Well did some more shaping today.








Any advice is welcome...


----------



## kiwidave

Nice work! Starting to take shape nicely.


----------



## slotcarman12078

Best advice I can give ya John is don't stop!!!! This is shaping up nicely!! :thumbsup::thumbsup:


----------



## Hittman101

Did a little more to it...


----------



## alpink

hitt, that is coming together quite nicely. slow and steady. I like your course of action.


----------



## bobhch

Hittman your Custom work is looking great!!

Bob...Dragsters are Cool...zilla


----------



## Bubba 123

Hittman101 said:


> Finally got the Wienermobile painted today..


OOOOOOOOOOO!!!!
makes me have a craving 4 some hot-dogs !!!!
SWEET John:thumbsup: !!!

Bubba 123


----------



## Hittman101

Needed to take a small break to get my thoughts in order. So this is what I came up with..
























Need to move the motor closer to the front..


----------



## slotcarman12078

Looking smooth John!!! Can't wait to see it painted up!! :thumbsup::thumbsup:


----------



## XracerHO

Wienermobile looks great & dragster progressing well, keep working. ..RL


----------



## Bill Hall

No basket handles!

Good choice!


----------



## Hittman101

Getting very close to be done.. Need to make the rear wing and finish the front one.. Then primer and body filler. 
























Will post pics as it comes along..


----------



## wickedlemon

Nice!


----------



## Hittman101

Well its primed and ready for some putty..


----------



## alpink

shapin up real nice


----------



## sethndaddy

And a chromed engine. Looking good.


----------



## bobhch

Hit this should be a blast to run when it gets done!! 

Bob...lots of work you have done...zilla


----------



## Hittman101

Well I found sometime this weekend to work on my top fuel I was building.
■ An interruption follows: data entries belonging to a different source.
(* ===== verification/AurReview.v ===== *)
(** The seal on reviewed AUR sources: [ReviewedSource] of
    src/src/package_managers/aur/client.rs.

    Capturing the files of a checkout with their limits, the lexical check of
    symbolic links, the digest over paths, permissions and contents, the
    comparison before a build, and the previews shown for approval. A checkout
    is a tree that stays as it is during one capture; what the operating
    system refuses to read is part of the tree. *)

From S2P Require Import Prelude RustPath ArtifactInspector.
Open Scope Z_scope.
Open Scope omg_scope.

Abbreviation Path := (list (list Z)) (only parsing).

(** * The checkout *)

Unset Elimination Schemes.

(** Entries of a directory as [symlink_metadata] sees them: a regular file
    with its mode, its reported length and its bytes; a link; a directory; a
    device, socket or pipe. [None] is content, a target or a listing that
    cannot be read; [Broken] an entry that [read_dir] fails to yield and
    [Gone] one whose metadata cannot be read. *)
Inductive Node :=
| FileNode (mode len : Z) (content : option (list Z))
| LinkNode (mode : Z) (target : option (list Z))
| DirNode (listing : option (list (list Z * Node)))
| SpecialNode (mode : Z)
| Gone
| Broken.

Set Elimination Schemes.

Section node_ind.
Context (P : Node -> Prop).
Context (Hfile : forall mode len content, P (FileNode mode len content)) (Hlink : forall mode target, P (LinkNode mode target)).
Context (Hdir : forall es, Forall (fun e => P e.2) es -> P (DirNode (Some es))) (Hnone : P (DirNode None)).
Context (Hspecial : forall mode, P (SpecialNode mode)) (Hgone : P Gone) (Hbroken : P Broken).

(** Induction over a tree whose directories hold lists of trees. *)
Fixpoint Node_ind (n : Node) : P n :=
  match n with
  | FileNode mode len content => Hfile mode len content
  | LinkNode mode target => Hlink mode target
  | DirNode (Some es) =>
      Hdir es ((fix go (es : list (list Z * Node)) : Forall (fun e => P e.2) es :=
        match es with
        | [] => Forall_nil_2 _
        | e :: es => Forall_cons_2 _ e es (Node_ind e.2) (go es)
        end) es)
  | DirNode None => Hnone
  | SpecialNode mode => Hspecial mode
  | Gone => Hgone
  | Broken => Hbroken
  end.
End node_ind.

(** * Limits *)

Definition MAX_SOURCE_FILE_BYTES : Z := 16 * 1024 * 1024.
Definition MAX_SOURCE_BYTES : Z := 64 * 1024 * 1024.
Definition MAX_SOURCE_ENTRIES : Z := 10000.
Definition MAX_SOURCE_DEPTH : nat := 64.
Definition MAX_PKGBUILD_REVIEW_BYTES : Z := 1024 * 1024.

Inductive ReviewError :=
| SourceIo
| SourceFileTooLarge
| NestingTooDeep
| TooManyEntries
| MustBeRegular
| LinkNotRelative
| LinkEscapes
| ManifestTooLarge
| MissingSources
| PathNotUtf8
| SourceChanged
| Unreviewed (path : rstr)
| TextNotUtf8
| HookAbsent (name : rstr)
| HookTooLarge (name : rstr)
| HookNotUtf8 (name : rstr)
| ReviewTooLarge
| NotInteractive
| ReviewDeclined.

Definition GIT : list Z := str ".git".
Definition PKGBUILD : list Z := str "PKGBUILD".
Definition SRCINFO : list Z := str ".SRCINFO".

(** * Symbolic links *)

(** [a.starts_with(b)] for paths. *)
Fixpoint path_starts_with (a b : Path) : bool :=
  match b, a with
  | [], _ => true
  | y :: b, x :: a => bool_decide (x = y) && path_starts_with a b
  | _ :: _, [] => false
  end.

(** One component of a target, resolved from the directory [resolved]; the
    last test of [ParentDir] is what [resolved.pop()] answers. *)
Definition link_component (root : Path) (resolved : Path) (c : Component) : result Path ReviewError :=
  match c with
  | Normal part => Ok (resolved ++ [part])
  | CurDir => Ok resolved
  | ParentDir =>
      ensure (path_starts_with resolved root && negb (bool_decide (resolved = root)) && negb (bool_decide (resolved = [])))
        LinkEscapes ;?
      Ok (removelast resolved)
  | RootDir => Err LinkNotRelative
  end.

Definition contained_aur_symlink_target (root link_path : Path) (target : list Z) : result unit ReviewError :=
  ensure (is_relative target) LinkNotRelative ;?
  let parent := match link_path with [] => root | _ => removelast link_path end in
  let? resolved := for_each (link_component root) parent (components target) in
  ensure (path_starts_with resolved root && negb (bool_decide (resolved = root))) LinkEscapes.

Definition encode_symlink_manifest (target : list Z) : list Z := str "symlink" ++ [0] ++ target.

(** * Capturing *)

Record Visit := {
  files : gmap (list (list Z)) (list Z);
  budget : Z;
  entries : Z
}.

Definition count_entry (st : Visit) : Visit := {| files := files st; budget := budget st; entries := entries st + 1 |}.

Definition insert_file (st : Visit) (relative : Path) (bytes : list Z) : Visit :=
  {| files := <[relative := bytes]> (files st); budget := budget st + zlen bytes; entries := entries st |}.

(** [reader.take(n)], counting in binary. *)
Fixpoint take_bytes (n : Z) (l : list Z) : list Z :=
  match l with
  | [] => []
  | x :: l => if n <=? 0 then [] else x :: take_bytes (n - 1) l
  end.

(** [file.take(limit + 1)] and the check of its length. *)
Definition read_source_file (content : option (list Z)) : result (list Z) ReviewError :=
  let? all := ok_or content SourceIo in
  let bytes := take_bytes (MAX_SOURCE_FILE_BYTES + 1) all in
  ensure (zlen bytes <=? MAX_SOURCE_FILE_BYTES) SourceFileTooLarge ;?
  Ok bytes.

Definition visit_link (root relative : Path) (target : option (list Z)) (st : Visit) : result Visit ReviewError :=
  ensure (negb (bool_decide (relative = [PKGBUILD])) && negb (bool_decide (relative = [SRCINFO]))) MustBeRegular ;?
  let? target := ok_or target SourceIo in
  contained_aur_symlink_target root (root ++ relative) target ;?
  (let bytes := encode_symlink_manifest target in
   ensure (budget st + zlen bytes <=? u64_max) ManifestTooLarge ;?
   ensure ((budget st + zlen bytes <=? MAX_SOURCE_BYTES) && (Z.of_nat (size (files st)) <? MAX_SOURCE_ENTRIES)) ManifestTooLarge ;?
   Ok (insert_file st relative bytes)).

Definition visit_file (relative : Path) (len : Z) (content : option (list Z)) (st : Visit) : result Visit ReviewError :=
  ensure ((len <=? MAX_SOURCE_FILE_BYTES) && (Z.of_nat (size (files st)) <? MAX_SOURCE_ENTRIES)) ManifestTooLarge ;?
  let? bytes := read_source_file content in
  ensure (budget st + zlen bytes <=? u64_max) ManifestTooLarge ;?
  ensure (budget st + zlen bytes <=? MAX_SOURCE_BYTES) ManifestTooLarge ;?
  Ok (insert_file st relative bytes).

(** [visit] on the entry [n] found at [relative], inside a directory at
    [depth]; a directory visits its own entries one level down. *)
Fixpoint visit_entry (root : Path) (depth : nat) (relative : Path) (n : Node) (st : Visit) : result Visit ReviewError :=
  match n with
  | LinkNode _ target => visit_link root relative target st
  | DirNode listing =>
      ensure (bool_decide (S depth <= MAX_SOURCE_DEPTH)%nat) NestingTooDeep ;?
      match listing with
      | None => Err SourceIo
      | Some es =>
          (fix visit_all (es : list (list Z * Node)) (st : Visit) : result Visit ReviewError :=
             match es with
             | [] => Ok st
             | (name, n) :: es =>
                 match n with
                 | Broken => Err SourceIo
                 | _ =>
                     ensure (entries st + 1 <=? MAX_SOURCE_ENTRIES) TooManyEntries ;?
                     (if bool_decide (name = GIT) then visit_all es (count_entry st)
                      else let? st := visit_entry root (S depth) (relative ++ [name]) n (count_entry st) in visit_all es st)
                 end
             end) es st
      end
  | FileNode _ len content => visit_file relative len content st
  | SpecialNode _ => Err ManifestTooLarge
  | Gone | Broken => Err SourceIo
  end.

(** The loop over the entries of one directory. *)
Fixpoint visit_all (root : Path) (depth : nat) (relative : Path) (es : list (list Z * Node)) (st : Visit) : result Visit ReviewError :=
  match es with
  | [] => Ok st
  | (name, n) :: es =>
      match n with
      | Broken => Err SourceIo
      | _ =>
          ensure (entries st + 1 <=? MAX_SOURCE_ENTRIES) TooManyEntries ;?
          (if bool_decide (name = GIT) then visit_all root depth relative es (count_entry st)
           else let? st := visit_entry root depth (relative ++ [name]) n (count_entry st) in visit_all root depth relative es st)
      end
  end.

Definition first_visit : Visit := {| files := ∅; budget := 0; entries := 0 |}.

(** The checkout itself, at depth 0. *)
Definition visit (root : Path) (directory : Node) : result Visit ReviewError :=
  match directory with
  | DirNode (Some es) => visit_all root 0 [] es first_visit
  | _ => Err SourceIo
  end.

(** * The digest *)

(** [symlink_metadata(directory.join(path))?.permissions().mode()]. *)
Fixpoint node_at (n : Node) (p : Path) : option Node :=
  match p with
  | [] => Some n
  | name :: p =>
      match n with
      | DirNode (Some es) => e ← List.find (fun e => bool_decide (e.1 = name)) es; node_at e.2 p
      | _ => None
      end
  end.

(** The modes of directories are not looked at. *)
Definition mode_at (n : Node) (p : Path) : option Z :=
  match node_at n p with
  | Some (FileNode mode _ _) | Some (LinkNode mode _) | Some (SpecialNode mode) => Some mode
  | _ => None
  end.

(** The order of a [BTreeMap] of paths: component by component. *)
Fixpoint path_cmp (a b : Path) : comparison :=
  match a, b with
  | [], [] => Eq
  | [], _ => Lt
  | _, [] => Gt
  | x :: a, y :: b => match list_cmp x y with Eq => path_cmp a b | o => o end
  end.

Definition sorted_files (fs : gmap (list (list Z)) (list Z)) : list (Path * list Z) :=
  sort_by (fun a b => path_cmp a.1 b.1) (map_to_list fs).

(** What is hashed of one file. *)
Definition frame (mode : Z) (path bytes : list Z) : list Z :=
  le_bytes 4 mode ++ le_bytes 8 (zlen path) ++ path ++ le_bytes 8 (zlen bytes) ++ bytes.

Definition hash_file (directory : Node) (input : list Z) (file : Path * list Z) : result (list Z) ReviewError :=
  let path := join_slash file.1 in
  let? _ := ok_or (decode_utf8 path) PathNotUtf8 in
  let? mode := ok_or (mode_at directory file.1) SourceIo in
  Ok (input ++ frame mode path file.2).

Record ReviewedSource := {
  source_files : gmap (list (list Z)) (list Z);
  source_digest : rstr
}.

(** The parts of a path without a root and without [.] and [..]: paths are
    equal when their components are. *)
Fixpoint normal_parts (cs : list Component) : option Path :=
  match cs with
  | [] => Some []
  | Normal part :: cs => parts ← normal_parts cs; Some (part :: parts)
  | _ => None
  end.

(** [files.get(Path::new(path))]. *)
Definition get_file (self : ReviewedSource) (path : rstr) : option (list Z) :=
  parts ← normal_parts (components (as_bytes path)); source_files self !! parts.

Section seal.
Context `{ArchiveCodec}.

Definition capture (root : Path) (directory : Node) : result ReviewedSource ReviewError :=
  let? st := visit root directory in
  ensure (bool_decide (is_Some (files st !! [PKGBUILD])) && bool_decide (is_Some (files st !! [SRCINFO]))) MissingSources ;?
  let? input := for_each (hash_file directory) [] (sorted_files (files st)) in
  Ok {| source_files := files st; source_digest := sha256_hex input |}.

Definition verify (self : ReviewedSource) (root : Path) (directory : Node) : result unit ReviewError :=
  let? current := capture root directory in
  ensure (str_eqb (source_digest current) (source_digest self)) SourceChanged.

Definition text (self : ReviewedSource) (path : rstr) : result rstr ReviewError :=
  let? bytes := ok_or (get_file self path) (Unreviewed path) in
  ok_or (decode_utf8 bytes) TextNotUtf8.

(** * What is shown for approval *)

(** Characters that reorder text on a terminal. *)
Definition is_bidi (c : char) : bool := ((0x202a <=? c) && (c <=? 0x202e)) || ((0x2066 <=? c) && (c <=? 0x2069)).

Definition shown_char (c : char) : bool :=
  (c =? 10) || (c =? 9) || (negb (is_control c) && negb (is_bidi c)).

(** [from_utf8_lossy] is [lossy]. *)
Definition pkgbuild_review_text (lossy : list Z -> rstr) (bytes : list Z) : result rstr ReviewError :=
  ensure (zlen bytes <=? MAX_PKGBUILD_REVIEW_BYTES) ReviewTooLarge ;?
  Ok (List.filter shown_char (lossy bytes)).

Definition hook_name (names : list rstr) (line : rstr) : list rstr :=
  match split_once (ch "=") line with
  | None => names
  | Some (key, value) =>
      let value := trim value in
      if str_eqb (trim key) (str "install") && negb (str_eqb value []) && negb (existsb (str_eqb value) names)
      then names ++ [value] else names
  end.

(** [escape_default] of a control or reordering character is [escape]. *)
Definition hook_preview (escape : char -> rstr) (self : ReviewedSource) (name : rstr) : result (rstr * rstr) ReviewError :=
  let? bytes := ok_or (get_file self name) (HookAbsent name) in
  ensure (zlen bytes <=? MAX_PKGBUILD_REVIEW_BYTES) (HookTooLarge name) ;?
  let? text := ok_or (decode_utf8 bytes) (HookNotUtf8 name) in
  Ok (name, text ≫= fun c => if negb (c =? 10) && (is_control c || is_bidi c) then escape c else [c]).

Definition declared_install_hook_previews (escape : char -> rstr) (self : ReviewedSource) : result (list (rstr * rstr)) ReviewError :=
  let? srcinfo := text self (str ".SRCINFO") in
  try_map (hook_preview escape self) (foldl hook_name [] (byte_lines srcinfo)).

(** The decision on one PKGBUILD: [attended] is whether there is a terminal,
    [yes] the flag that answers prompts, [answer] what the user says. *)
Definition review_pkgbuild (lossy : list Z -> rstr) (escape : char -> rstr) (attended yes answer : bool) (root : Path) (directory : Node)
    : result ReviewedSource ReviewError :=
  ensure attended NotInteractive ;?
  let? source := capture root directory in
  let? pkgbuild := ok_or (source_files source !! [PKGBUILD]) MissingSources in
  let? _ := pkgbuild_review_text lossy pkgbuild in
  let? _ := declared_install_hook_previews escape source in
  (if yes then Ok tt else ensure answer ReviewDeclined) ;?
  Ok source.
End seal.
Here's the rear wing and what it looks like on the car..


----------



## partspig

That is shaping up real nice John!! I'm liking it!! pig


----------



## joegri

*nite at the drags*

nice hit 
i can feel the ground thunderin from here!!


----------



## slotcarman12078

Looking good Hitt!! :thumbsup::thumbsup:


----------



## JordanZ870

joegri said:


> nice hit
> i can feel the ground thunderin from here!!



...and nearly smell the Nitro! 
Diggin this digger!:thumbsup:


----------



## win43

:woohoo: looking good


----------



## Hittman101

Thanks guys for all the great comments. This has been my hardest custom so far. I have had a hard time just wanting to stop and trashing it. Don't take me wrong it has been fun to build. I just hand to see if I could make one that fit a T-jet chassis and not a 4 gear. Not that there's anything wrong with the 4 gear ones..


----------



## Hilltop Raceway

Don't trash anything!!! Some good ideas there htman!!! ... RM


----------



## bobhch

Vrooooooooooooooooom!


----------



## Hittman101

I had to take a break from the drag car. So I had a chance to work on my Hot rod. I started out by making a windshield, adding headers "thanks Partspig" and adding some wheels from a pullback that seems to work great..I still need to glue the top on but thinking about adding a driver..It still needs a little paint also.


----------



## Hittman101

I have been working on some smaller Monster truck tires getting almost ready to try them out soon. I will need to make some pickup shoes but that's the fun part..


----------



## Harold Sage

Hi Hitt
Love the monster truck chassis. :thumbsup:
I'd be interested in 1 when you get them up and running.


----------



## partspig

I like that Hot Rod John! Those headers lay on there pretty good!! I did a big wheeled truck like that a few years ago, if you want I'll send ya a pic of the way I fixed the pick up shoes. pig


----------



## Super Coupe

Harold Sage said:


> Hi Hitt
> Love the monster truck chassis. :thumbsup:
> I'd be interested in 1 when you get them up and running.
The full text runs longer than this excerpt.